** BRIEF **
Please transcribe exactly the lines from the one containing "else (<[name := FileNode" through the end of the records below, both included, and nothing else.

** PROVIDED RECORDS **
Definition STAGING_INFIX : string := ".tmp-".
Definition info_name (key : string) : string := key +:+ ".toml".
Definition lock_name (key : string) : string := key +:+ ".lock".
Definition staging_name (key unique : string) : string := key +:+ STAGING_INFIX +:+ unique.

(** ** Sidecars *)

(** [toml::Value], of which a sidecar's own fields are text, integers and a
    table. *)
Inductive InfoValue :=
| InfoString (s : string)
| InfoInteger (z : Z)
| InfoTable (t : list (string * InfoValue))
| InfoOther (written : string).
Notation Info := (list (string * InfoValue)).

Fixpoint info_get (t : Info) (key : string) : option InfoValue :=
  match t with
  | [] => None
  | (k, v) :: t => if decide (k = key) then Some v else info_get t key
  end.

(** [toml::Table::insert] *)
Fixpoint info_insert (t : Info) (key : string) (value : InfoValue) : Info :=
  match t with
  | [] => [(key, value)]
  | (k, v) :: t => if decide (k = key) then (k, value) :: t else (k, v) :: info_insert t key value
  end.

Record CacheInfo := mk_info {
  ci_kind : string;
  ci_remote : Remote;
  ci_git_ref : string;
  ci_cloned_with_version : string;
  ci_last_used : N;
}.

(** [toml::Table::try_from], and [toml::from_str] of the same fields. *)
Definition info_table (i : CacheInfo) : Info :=
  [("cloned_with_version", InfoString (ci_cloned_with_version i));
   ("last_used", InfoInteger (Z.of_N (ci_last_used i)));
   ("repo", InfoTable [("ref", InfoString (ci_git_ref i)); ("remote", InfoString (ci_remote i))]);
   ("type", InfoString (ci_kind i))].

Definition info_string (t : Info) (key : string) : option string :=
  match info_get t key with Some (InfoString s) => Some s | _ => None end.

Definition info_of (t : Info) : option CacheInfo :=
  kind ← info_string t "type";
  repo ← match info_get t "repo" with Some (InfoTable repo) => Some repo | _ => None end;
  remote ← info_string repo "remote";
  git_ref ← info_string repo "ref";
  version ← info_string t "cloned_with_version";
  last_used ← match info_get t "last_used" with
              | Some (InfoInteger z) => if (0 <=? z)%Z then Some (Z.to_N z) else None
              | _ => None
              end;
  Some (mk_info kind remote git_ref version last_used).

Class TomlCrate := {
  toml_parse : string → option Info;
  toml_print : Info → option string;
}.

(** ** The cache's directory, and who changes it *)

(** A name is a file's or a directory's: what it holds is [T]. *)
Inductive node (T : Type) :=
| FileNode (text : string)
| DirNode (tree : T).
#[global] Arguments FileNode {T} text.
#[global] Arguments DirNode {T} tree.

Notation directory T := (gmap string (node T)).

Definition is_dir {T} (d : directory T) (name : string) : bool :=
  match d !! name with Some (DirNode _) => true | _ => false end.
Definition exists_at {T} (d : directory T) (name : string) : bool := bool_decide (is_Some (d !! name)).

(** What running [git] came to. *)
Inductive git_status := GitNotRun | GitExited (success : bool).

(** Each answer may depend on when it is asked for; the numbers are ticks. *)
Class CacheWorld (T : Type) := {
  others : nat → directory T → directory T;
  fails : nat → bool;
  (** What a directory holds once its removal has failed part way. *)
  torn : nat → T → T;
  (** [git clone], and what it leaves where it was told to clone. *)
  git_clone : nat → Remote → git_status * option T;
  (** [git checkout], in what is there. *)
  git_checkout : nat → string → option T → git_status * option T;
  is_empty : T → bool;
  tree_size : T → N;
  new_unique : nat → string;
  clock : nat → N;
  (** A look at the lock, none if it fails, and the time since the wait began. *)
  looks : nat → nat → option Attempt;
  elapsed : nat → nat → N;
}.

Record cache_state (T : Type) := mk_cache_state {
  cs_dir : directory T;
  cs_tick : nat;
  cs_seen : list (directory T);
}.
#[global] Arguments mk_cache_state {T}.
#[global] Arguments cs_dir {T}.
#[global] Arguments cs_tick {T}.
#[global] Arguments cs_seen {T}.

Inductive cache_request :=
| Progress (remote : Remote) (git_ref : string)
| BlankLine
| Notice (holder_running : bool)
| TakeLock (key : string)
| ReleaseLock (key : string)
| GitClone (remote : Remote) (into : string)
| GitCheckout (git_ref : string) (inside : string)
| RenameTo (from to : string)
| RemoveDir (name : string)
| RemoveFile (name : string)
| WriteInfo (name text : string).

Inductive include_error :=
| CreateRootFailed
| LockCheckFailed (key : string)
| TimedOut (holder_running : bool)
| StillWaiting (key : string)
| RepoIsFlag (remote : Remote)
| RefIsFlag (git_ref : string)
| GitUnavailable
| CloneFailed (remote : Remote)
| CheckoutFailed (git_ref : string) (remote : Remote)
| RenameFailed (from to : string)
| RemoveCloneFailed (name : string)
| RemoveInfoFailed (name : string)
| InfoUnreadable (name : string)
| InfoUnparsable (name : string)
| ClockTooLate (name : string)
| InfoUnprintable
| InfoUnwritable (name : string)
| ListFailed.

(** The outcome of one system call on a name. *)
Inductive io_answer := Done | NotFound | IoFailed.
#[global] Instance io_answer_eq_dec : EqDecision io_answer.
Proof. solve_decision. Defined.

(** One of the cache's entries. *)
Record CachedInclude := mk_cached {
  en_key : string;
  en_remote : Remote;
  en_git_ref : string;
  en_last_used : N;
  en_size_bytes : N;
}.

Record Failure := mk_failure { fl_entry : CachedInclude; fl_error : include_error }.
Record CacheOutcome := mk_outcome { oc_succeeded : list CachedInclude; oc_failed : list Failure }.

Section cache.
Context {T : Type} `{!CacheWorld T, !Sha2, !TomlCrate}.
#[local] Notation act A := (Io.action (cache_state T) cache_request include_error A%type).

(** ** Calls *)

(** A system call: the others' changes first, then its own. *)
Definition sys {A} (f : nat → directory T → directory T * result A include_error) : act A := λ w,
  let n := cs_tick w in
  let '(d, a) := f n (others n (cs_dir w)) in
  (mk_cache_state d (S n) (cs_seen w ++ [d]), [], a).

Definition say (r : cache_request) : act () := act_ask r (λ w, (w, Ok tt)).

(** [Path::exists] and [Path::is_dir]: [false] when they cannot tell. *)
Definition path_exists (name : string) : act bool :=
  sys (λ n d, (d, Ok (negb (fails n) && exists_at d name))).
Definition path_is_dir (name : string) : act bool :=
  sys (λ n d, (d, Ok (negb (fails n) && is_dir d name))).

Definition unique : act string := sys (λ n d, (d, Ok (new_unique n))).
Definition now : act N := sys (λ n d, (d, Ok (clock n))).

(** [read_dir]; an entry it then fails to give is [next_entry]'s. *)
Definition read_root : act (option (list string)) :=
  sys (λ n d, (d, Ok (if fails n then None else Some (map_to_list d).*1))).
Definition next_entry : act bool := sys (λ n d, (d, Ok (negb (fails n)))).

Definition remove_dir_all (name : string) : act io_answer :=
  do! _ := say (RemoveDir name) in
  sys (λ n d,
    match d !! name with
    | None => (d, Ok (if fails n then IoFailed else NotFound))
    | Some (FileNode _) => (d, Ok IoFailed)
    | Some (DirNode tree) =>
        if fails n then (<[name := DirNode (torn n tree)]> d, Ok IoFailed) else (delete name d, Ok Done)
    end).

Definition remove_file (name : string) : act io_answer :=
  do! _ := say (RemoveFile name) in
  sys (λ n d,
    if fails n then (d, Ok IoFailed) else
    match d !! name with
    | None => (d, Ok NotFound)
    | Some (FileNode _) => (delete name d, Ok Done)
    | Some (DirNode _) => (d, Ok IoFailed)
    end).

(** What may be at [to] for a rename of [x] to work. *)
Definition gives_way (x : node T) (there : option (node T)) : bool :=
  match x, there with
  | _, None => true
  | DirNode _, Some (DirNode tree) => is_empty tree
  | FileNode _, Some (FileNode _) => true
  | _, _ => false
  end.

Definition rename_to (from to : string) : act io_answer :=
  do! _ := say (RenameTo from to) in
  sys (λ n d,
    match d !! from with
    | None => (d, Ok (if fails n then IoFailed else NotFound))
    | Some x =>
        if negb (fails n) && gives_way x (d !! to) then (<[to := x]> (delete from d), Ok Done)
        else (d, Ok IoFailed)
    end).

(** [fs::read_to_string]: none if there is no such file. *)
Definition read_file (name : string) (e : include_error) : act (option string) :=
  sys (λ n d,
    if fails n then (d, Err e) else
    match d !! name with
    | None => (d, Ok None)
    | Some (FileNode text) => (d, Ok (Some text))
    | Some (DirNode _) => (d, Err e)
    end).

(** [fs::write]; one that fails may have made the file. *)
Definition write_file (name text : string) : act () :=
  do! _ := say (WriteInfo name text) in
  sys (λ n d,
    match d !! name with
    | Some (DirNode _) => (d, Err (InfoUnwritable name))
    | _ =>
        if fails n then (<[name := FileNode EmptyString]> d, Err (InfoUnwritable name))
        else (<[name := FileNode text]> d, Ok tt)
    end).

(** ** [SystemGitClient] *)

Definition put_tree (name : string) (tree : option T) (d : directory T) : directory T :=
  match tree with Some tree => <[name := DirNode tree]> d | None => delete name d end.

Definition tree_at (d : directory T) (name : string) : option T :=
  match d !! name with Some (DirNode tree) => Some tree | _ => None end.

** WRITTEN SOLUTION **
        else (<[name := FileNode text]> d, Ok tt)
    end).

(** ** [SystemGitClient] *)

Definition put_tree (name : string) (tree : option T) (d : directory T) : directory T :=
  match tree with Some tree => <[name := DirNode tree]> d | None => delete name d end.

Definition tree_at (d : directory T) (name : string) : option T :=
  match d !! name with Some (DirNode tree) => Some tree | _ => None end.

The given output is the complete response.